— PROBLEM REQUIREMENTS —
Write out, from the entries below, exactly the lines that run between the lines holding "[match_metric] is within" and "Forall (fun m", inclusive, and stop there.

Stored dataset items:
★ ★ ★ ★ ★ ★ ★

(** C3, amended.  For a document whose normalized text is not empty and a
    fuzzy ratio of at most 100, an entity of a well formed table whose
    normalized label equals the normalized text has score exactly 1.0,
    every entry ranked in front of it has score 1.0 as well, and it is the
    first entry when every entity that comes earlier in the table has a
    score below 1.0 or none. *)
Theorem exact_match_leads_ties (transactions users : dict string)
    (transaction_id : string) :
  (forall a c, token_sort_ratio a c <= 100) ->
  Dict.wf users ->
  (forall text, Dict.get transactions transaction_id = Some text ->
                PyStr.lower (PyStr.strip text) <> EmptyString) ->
  exact_match_leads token_sort_ratio transactions users transaction_id.
Proof.
  intros R W Hne text uid name G Hin Heq.
  set (d := PyStr.lower (PyStr.strip text)) in *.
  assert (E : PyStr.is_empty d = false).
  { destruct (PyStr.is_empty d) eqn:E; [|reflexivity].
    apply is_empty_true in E. elim (Hne text G E). }
  assert (U : Dict.is_empty users = false) by (destruct users; [destruct Hin|reflexivity]).
  destruct (match_users_on_found token_sort_ratio _ _ _ _ G E U) as [m [Hm Hr]].
  fold d in Hm.
  pose proof (match_loop_entry _ _ _ _ _ W Hin Hm) as Hg.
  assert (Hs : score_user d (PyStr.split d) name = Ok (Some 1.0)).
  { unfold UserMatcher.score_user. rewrite Heq, String.eqb_refl. reflexivity. }
  rewrite Hs in Hg. apply get_in in Hg.
  destruct (match_loop_inv token_sort_ratio (fun kv => snd kv <= 1)
              _ _ _ _ _ (fun u n s _ Hs' => score_user_upper token_sort_ratio
                                              _ _ n s R Hs') Hm)
    as [Wm Hu]; [apply NoDup_nil|apply Forall_nil|].
  apply sorted_desc_in in Hg.
  destruct (in_split _ _ Hg) as [l1 [l2 Hsplit]].
  exists (map to_user_match l1), (map to_user_match l2).
  assert (Hrank : ranked m
                  = (map to_user_match l1
                     ++ {| user_id := uid; match_metric := 1 |}
                     :: map to_user_match l2)%list).
  { unfold ranked, Dict.items. rewrite Hsplit, map_app. reflexivity. }
  rewrite <- Hrank. split; [exact Hr|]. split.
  - pose proof (sorted_desc_descending m) as D.
    rewrite Hsplit, map_app in D. simpl in D.
    apply descending_before in D.
    rewrite Forall_forall in *. intros x Hx.
    apply in_map_iff in Hx. destruct Hx as [kv [<- Hkv]].
    simpl. apply round2_one.
    assert (A : 1.0 <= snd kv) by (apply D; now apply in_map).
    assert (B : snd kv <= 1).
    { apply Hu. apply sorted_desc_in. rewrite Hsplit.
      apply in_or_app. now left. }
    lra.
  - intros earlier later Hsp Hlt. subst users.
    rewrite match_loop_app in Hm. apply bind_ok in Hm.
    destruct Hm as [m1 [Hm1 Hm2]].
    simpl in Hm2. rewrite Hs in Hm2. simpl in Hm2.
    unfold Dict.wf, Dict.keys in W. rewrite map_app in W. simpl in W.
    pose proof (NoDup_remove_1 _ _ _ W) as W12.
    pose proof (NoDup_remove_2 _ _ _ W) as Wuid.
    destruct (match_loop_extends token_sort_ratio d (PyStr.split d)
                earlier [] m1) as [extra1 [E1 F1]];
      [exact (NoDup_app_remove_r _ _ W12)|intros k _ []|exact Hm1|].
    simpl in E1. subst extra1.
    assert (K1 : forall k, In k (Dict.keys m1) -> In k (map fst earlier)).
    { intros k Hk. unfold Dict.keys in Hk. apply in_map_iff in Hk.
      destruct Hk as [kv [<- Hkv]]. rewrite Forall_forall in F1.
      destruct (F1 kv Hkv) as [n [Hn _]].
      change (fst kv) with (fst (fst kv, n)). now apply in_map. }
    rewrite set_fresh in Hm2.
    2:{ intros Hk. apply Wuid. apply in_or_app. left. now apply K1. }
    destruct (match_loop_extends token_sort_ratio d (PyStr.split d)
                later (m1 ++ [(uid, 1.0)])%list m) as [extra2 [E2 F2]];
      [exact (NoDup_app_remove_l _ _ W12)| |exact Hm2|].
    { intros k Hk Hk'. unfold Dict.keys in Hk'. rewrite map_app in Hk'.
      apply in_app_or in Hk'. destruct Hk' as [Hk'|[<-|[]]].
      - exact (nodup_app_disjoint _ _ k W12 (K1 k Hk') Hk).
      - apply Wuid. apply in_or_app. now right. }
    rewrite <- app_assoc in E2. simpl in E2.
    destruct (sorted_desc_head m1 (uid, 1.0) extra2) as [rest Hhead].
    + intros y Hy. rewrite Forall_forall in F1.
      destruct (F1 y Hy) as [n [Hn Hsy]].
      destruct (score_user_cascade token_sort_ratio d n E) as [o [Ho Hc]].
      rewrite Hsy in Ho. inversion Ho; subst o.
      destruct (Cascade.cascade token_sort_ratio _ d) as [s|] eqn:C;
        simpl in Hc; [|contradiction].
      specialize (Hlt (fst y) n s Hn C). simpl. lra.
    + intros y Hy. rewrite Forall_forall in F2.
      destruct (F2 y Hy) as [n [_ Hsy]].
      pose proof (score_user_upper token_sort_ratio _ _ _ _ R Hsy). simpl. lra.
    + rewrite <- E2, Hsplit in Hhead.
      destruct l1 as [|y l1']; [reflexivity|]. exfalso.
      simpl in Hhead. inversion Hhead; subst y rest.
      pose proof (sorted_desc_keys_nodup m Wm) as Ns.
      rewrite Hsplit in Ns. simpl in Ns.
      inversion Ns as [|? ? Hnot _]; subst.
      apply Hnot. rewrite map_app. apply in_or_app. right. now left.
Qed.

(** C6.  For every document id absent from the document table,
    [match_users] returns the empty list with count 0, as a value and not
    as an exception. *)
Theorem missing_id_gives_empty (fs : files) (st : state)
    (transaction_id : string) :
  Dict.contains (fst (DataLoader.get_transactions fs st)) transaction_id = false ->
  fst (match_users fs st transaction_id) = Ok ([], 0%nat).
Proof.
  intros H. rewrite match_users_fst.
  unfold UserMatcher.match_users_on. rewrite H. reflexivity.
Qed.

(** C9.  Every run of [match_users] returns, and every entry of the list
    it returns is the entry of a user of the table whose score, as the
    loop body computes it before rounding, is at least 0.70; the returned
    [match_metric] is within 0.005 of that score and is itself at least
    0.70. *)
Theorem match_metric_at_least_threshold (fs : files) (st : state)
    (transaction_id : string) :
  exists res,
    fst (match_users fs st transaction_id) = Ok (res, List.length res) /\
    Forall (fun m => exists text name s,
              Dict.get (fst (DataLoader.get_transactions fs st)) transaction_id
              = Some text /\
              In (user_id m, name)
                 (fst (DataLoader.get_users fs
                         (snd (DataLoader.get_transactions fs st)))) /\
              score_user (PyStr.lower (PyStr.strip text))
                (PyStr.split (PyStr.lower (PyStr.strip text))) name
              = Ok (Some s) /\
              0.7 <= s /\
              Qabs (match_metric m - s) <= 1 # 200 /\
              0.7 <= match_metric m) res.
Proof.
  rewrite match_users_fst.
  destruct (match_users_on_entries
              (fst (DataLoader.get_transactions fs st))
              (fst (DataLoader.get_users fs
                      (snd (DataLoader.get_transactions fs st))))
              transaction_id) as [m [Hr F]].
  exists (ranked m). split; [exact Hr|].
  apply ranked_forall.
  rewrite Forall_forall in *. intros kv Hkv.
  destruct (F kv Hkv) as [text [name [G [Hin Hs]]]].
  pose proof (score_user_lower _ _ _ _ _ Hs) as L.
  exists text, name, (snd kv). simpl.
  split; [exact G|]. split; [exact Hin|]. split; [exact Hs|].
  split; [exact L|]. split; [apply round2_close; reflexivity|].
  now apply round2_ge_threshold.
Qed.

End MatcherClaims.

Section SearchClaims.

Import SemanticSearcher.
Local Open Scope Q_scope.

Variable vector : Type.
Variable encode : string -> vector.
Variable dot : vector -> vector -> Q.
Variable norm : vector -> Q.
Variable SIMILARITY_THRESHOLD : Q.

Local Abbreviation search_transactions_on :=
  (search_transactions_on vector encode dot norm SIMILARITY_THRESHOLD).
Local Abbreviation search_transactions :=
  (search_transactions vector encode dot norm SIMILARITY_THRESHOLD).
Local Abbreviation score_of := (score_of vector encode dot norm).
Local Abbreviation passed :=
  (passed vector encode dot norm SIMILARITY_THRESHOLD).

★ ★ ★ ★ ★ ★ ★

— SOLUTION TO THIS PROBLEM —
    [match_metric] is within 0.005 of that score and is itself at least
    0.70. *)
Theorem match_metric_at_least_threshold (fs : files) (st : state)
    (transaction_id : string) :
  exists res,
    fst (match_users fs st transaction_id) = Ok (res, List.length res) /\
    Forall (fun m => exists text name s,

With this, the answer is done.